Well, here I am again. For the last month or so, I have felt that same almost-debilitating level of fatigue, and again I attribute it to stress.

WHAT’S GOING ON WITH ME?

Oh, all kinds of things!

Chief among them? I am burnt out.

It’s not easy being a caregiver for two people with two entirely different sets of needs. CeAnne has one set of needs, which requires a lot of extra little physical things, including running most of the errands (which is almost every day).

Sharon, her mom, has a shitload of physical problems. She has also given up her driver’s license, so I take her where she needs to be (several times a week). It used to be that I was driving her to medical appointments a lot, but that has shifted by her attitude (“Oh, I don’t care anymore”) and the helplessness she feels. Not to mention, she has a co-pay for specialists – and with as many specialists as she needs to see, that’s a pretty penny.

But there are always her trips to Hellmart Walmart to keep me busy. 😉

Then, of course, there are the finances. What couple doesn’t run into this problem?? The funny thing is, we have separate accounts; and yet, money is the thing we “argue” about the most. Why? Because what’s mine is CeAnne’s and what’s CeAnne’s is mine.

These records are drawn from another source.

(** * WaveformReader::next: a shallow embedding and its specification

    The development embeds [WaveformReader::next] (src/src/WaveformReader.cpp)
    and the constructor of [WaveformReader] (src/src/WaveformReader.hpp).

    - C++ integers are [Z] with the conversions written out ([to_int],
      [to_unsigned]); the platform is LP64 ([int] has 32 bits, [ssize_t] 64).
    - The numpy array behind [mutable_unchecked<5>()] is a shape together
      with a store of elements addressed by five indices; it has five axes
      and is writeable, as the accessor requires.  The accessor does no
      bounds checking: an access outside the declared shape reaches whatever
      memory the strides lead to, inside or outside the array; the behaviour
      is then undefined, and is [None] here.
    - The objects the innermost loop obtains with [getGraph] and [makeWf]
      and releases with [delete] live in a heap of objects, so that a leak,
      a double free or a read after free would show.
    - [AnitaDataset], [UsefulAnitaEvent], [TGraph], [AnalysisWaveform] and
      their member functions belong to external libraries: they are the
      operations of the class [AnitaLibrary]. *)

From stdpp Require Import base numbers option list gmap.

Local Open Scope Z_scope.

(** ** C++ integer conversions *)

Definition INT_MAX : Z := 2 ^ 31 - 1.

(** Conversion to [int] (two's complement, 32 bits). *)
Definition to_int (z : Z) : Z := (z + 2 ^ 31) `mod` 2 ^ 32 - 2 ^ 31.

(** Conversion to [unsigned int]. *)
Definition to_unsigned (z : Z) : Z := z `mod` 2 ^ 32.

(** ** The enumerations of AnitaConventions.h *)

Module AnitaRing.

Inductive AnitaRing_t : Type := kTopRing | kMiddleRing | kBottomRing.

(** Modelled from the spec: the integer values of the enumerators are declared
    in AnitaConventions.h, which is not part of the repository; the spec fixes
    the ring axis as top, middle, bottom at indices 0, 1, 2. *)
Definition value (ring : AnitaRing_t) : Z :=
  match ring with kTopRing => 0 | kMiddleRing => 1 | kBottomRing => 2 end.

Definition of_value (k : Z) : option AnitaRing_t :=
  if decide (k = 0) then Some kTopRing
  else if decide (k = 1) then Some kMiddleRing
  else if decide (k = 2) then Some kBottomRing
  else None.

#[global] Instance AnitaRing_eq_dec : EqDecision AnitaRing_t.
Proof. solve_decision. Defined.

End AnitaRing.

Module AnitaPol.

Inductive AnitaPol_t : Type := kHorizontal | kVertical.

(** Modelled from the spec: the integer values of the enumerators are declared
    in AnitaConventions.h, which is not part of the repository; the spec fixes
    the polarization axis as horizontal, vertical at indices 0, 1. *)
Definition value (pol : AnitaPol_t) : Z :=
  match pol with kHorizontal => 0 | kVertical => 1 end.

Definition of_value (q : Z) : option AnitaPol_t :=
  if decide (q = 0) then Some kHorizontal
  else if decide (q = 1) then Some kVertical
  else None.

#[global] Instance AnitaPol_eq_dec : EqDecision AnitaPol_t.
Proof. solve_decision. Defined.

End AnitaPol.

Import AnitaRing AnitaPol.

(** ** The external collaborators

    Every operation is a pure observation of the object it is called on.  A
    value is given in the type of the variable the reader stores it in:
    [eventNumber] as the [int] that [evno] receives, [GetN] as the [int]
    handed to [std::min], [GetY] as the [float] stored in the array, and
    [getCurrRun] as the [unsigned int] compared with and assigned to [run_]. *)

Class AnitaLibrary (float : Type) : Type := {
  AnitaDataset : Type;
  UsefulAnitaEvent : Type;
  TGraph : Type;
  TGraphAligned : Type;
  AnalysisWaveform : Type;
  (** [AnitaDataset(run, false, WaveCalType::kDefault, ANITA_ROOT_DATA, kNoBlinding)] *)
  AnitaDataset_new : Z → AnitaDataset;
  (** [header()->eventNumber] *)
  header_eventNumber : AnitaDataset → Z;
  (** [useful()] *)
  useful : AnitaDataset → UsefulAnitaEvent;
  (** [next()] of the dataset: load the next event *)
  AnitaDataset_next : AnitaDataset → AnitaDataset;
  getCurrRun : AnitaDataset → Z;
  getGraph : UsefulAnitaEvent → AnitaRing_t → Z → AnitaPol_t → TGraph;
  makeWf : TGraph → bool → AnalysisWaveform;
  even : AnalysisWaveform → TGraphAligned;
  GetN : TGraphAligned → Z;
  GetY : TGraphAligned → Z → float
}.

(** ** The array accessor *)

Definition index : Type := Z * Z * Z * Z * Z.

Record NumpyArray (float : Type) : Type := mkArray {
  shape : Z → Z;
  data : index → float
}.

Arguments mkArray {float} shape data.
Arguments shape {float} _ _.
Arguments data {float} _ _.

Definition in_shape (sh : Z → Z) (j : index) : Prop :=
  match j with
  | (e, p, k, q, x) =>
      (0 ≤ e < sh 0) ∧ (0 ≤ p < sh 1) ∧ (0 ≤ k < sh 2) ∧ (0 ≤ q < sh 3) ∧ (0 ≤ x < sh 4)
  end.

#[global] Instance in_shape_dec sh j : Decision (in_shape sh j).
Proof. destruct j as [[[[e p] k] q] x]; simpl; apply _. Defined.

(** [r(event, phi, ring, pol, sample) = v] *)
Definition unchecked_set {float} (r : NumpyArray float) (j : index) (v : float)
  : option (NumpyArray float) :=
  if decide (in_shape (shape r) j)
  then Some (mkArray (shape r) (λ j', if decide (j' = j) then v else data r j'))
  else None.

That’s just the top of mind stuff. There a million little things that add to the stress.

LACK OF ENERGY REALLY SUCKS

Lately, I’ve had no energy to do the things I need to. I had started doing yoga again, but when I wake up exhausted, there’s no doing it.

I’ve lost interest in writing and in photography. Well, I haven’t really lost interest, but I’ve just got no energy to do it. I’m motivated, I have the will, but the body is not able.

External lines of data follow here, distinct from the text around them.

(** The observations of the histogram [instrument] among some emissions,
    oldest first: the labels and the value of each. *)
Fixpoint observations (instrument : string) (l : list Emission) : list (Labels * Q) :=
  match l with
  | [] => []
  | HistogramRecord n lbls v :: l' =>
      if (n =? instrument)%string
      then (lbls, v) :: observations instrument l'
      else observations instrument l'
  | _ :: l' => observations instrument l'
  end.

(** A call that runs to its end, takes no time and records nothing in the
    histogram [instrument]. *)
Definition instant {A} (instrument : string) (m : M A) : Prop :=
  forall st, exists a evs,
    (m st).1 = Normal a /\
    clock (m st).2 = clock st /\
    history (m st).2 = history st ++ evs /\
    observations instrument evs = [].

(** The time a block takes at least.  The clock never goes back and the
    histogram [instrument] is not written; a block that runs to its end
    has taken [lo] or more; a block that returns a response of status [s],
    [acc] being the time already taken before it, has made the total
    [least s] or more. *)
Definition paced {A} (instrument : string) (acc lo : Q) (least : Z -> Q)
    (m : M A) : Prop :=
  forall st, exists evs,
    history (m st).2 = history st ++ evs /\
    observations instrument evs = [] /\
    (clock st <= clock (m st).2)%Q /\
    match (m st).1 with
    | Normal _ => (clock st + lo <= clock (m st).2)%Q
    | Return r => (clock st + least (http_status r) <= clock (m st).2 + acc)%Q
    | Raise _ => True
    end.

(** The labels of the duration histogram, per route. *)
Definition route (e : Endpoint) : Labels :=
  match e with
  | Home => labels [("endpoint", "/"); ("method", "GET")]
  | CreateOrder => labels [("endpoint", "/api/orders"); ("method", "POST")]
  | GetOrder _ => labels [("endpoint", "/api/orders/{id}"); ("method", "GET")]
  | TriggerError => labels [("endpoint", "/api/error"); ("method", "GET")]
  end.

(** The sum of the least sleeps on the way to a response of status [s]. *)
Definition least_time (e : Endpoint) (s : Z) : Q :=
  match e with
  | Home => 0.01
  | CreateOrder => if s =? 201 then 0.02 + 0.03 + 0.01 + 0.05 else 0
  | GetOrder _ => 0.02
  | TriggerError => 0
  end.

(** The increments of the counter [instrument] among some emissions,
    oldest first: the labels and the delta of each. *)
Fixpoint additions (instrument : string) (l : list Emission) : list (Labels * Z) :=
  match l with
  | [] => []
  | CounterAdd n lbls delta :: l' =>
      if (n =? instrument)%string
      then (lbls, delta) :: additions instrument l'
      else additions instrument l'
  | _ :: l' => additions instrument l'
  end.

(** The lines logged among some emissions, oldest first. *)
Fixpoint logged (l : list Emission) : list Dict :=
  match l with
  | [] => []
  | LogEmitted entry :: l' => entry :: logged l'
  | _ :: l' => logged l'
  end.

Case in point: I think I’m going to take a nap. I’ll see you soon.

###

…Well, that was not very refreshing, but at least I’m up!

CeAnne has not been feeling well for quite a while now, and she needs my help with a lot of little things (and bigger things). Since she has MS, she tries to conserve her energy, and I fully support that. I just wish we had a little help around here.

Twice now, I’ve contacted the county and we’ve been assessed for any kinds of programs we might be eligible for. The answer both times? NONE.

That’s weird. All three of us have disabilities and we live on Social Security; and yet, we don’t qualify for any programs?! We make too much $$ to be eligible for Medicaid, and Sharon is able to do ILS’s (Independent Living Skills) like dress herself, bathe herself, etc. (even though it’s not easy for her and puts unnecessary stress on her heart and the rest of her body). So no help there.

So, even though we each have our own debilitating diseases, the county can’t help. You know what that means? We’ve fallen through the cracks. CeAnne has MS, Sharon is 79 and has a host of serious ailments, and I have severe, recurrent major depressive disorder.

There should really be programs (free or sliding fee scale) for people like us. Maybe you, too.

SELF-CARE? WHAT’S THAT?

One of the first things to go when I get over-stressed and fatigued is self-care. I start to be even more of an emotional eater than I already am, I look for quick fixes, I think about drinking. My hygiene could be better, my sleep patterns go awry (where I’ve been able to do okay on six hours of sleep, I’ve been doing nothing but sleep for the last week). Everything just kind of goes haywire.

To be sure, I’m not blaming this on anyone. It’s just hard to be a caregiver when you have a hard time even giving to yourself. It definitely does not help the fatigue.

If I got out more (read: If I didn’t isolate so much), I wouldn’t feel so funny asking friends for a helping hand. But, where I once was good at reaching out, I’m just not anymore. I have no social life; therefore, I have little contact with my friends. I know they would do anything for me, but you know how it is. It’s hard enough to ask someone for help, much less if you haven’t seen them in six months (or longer).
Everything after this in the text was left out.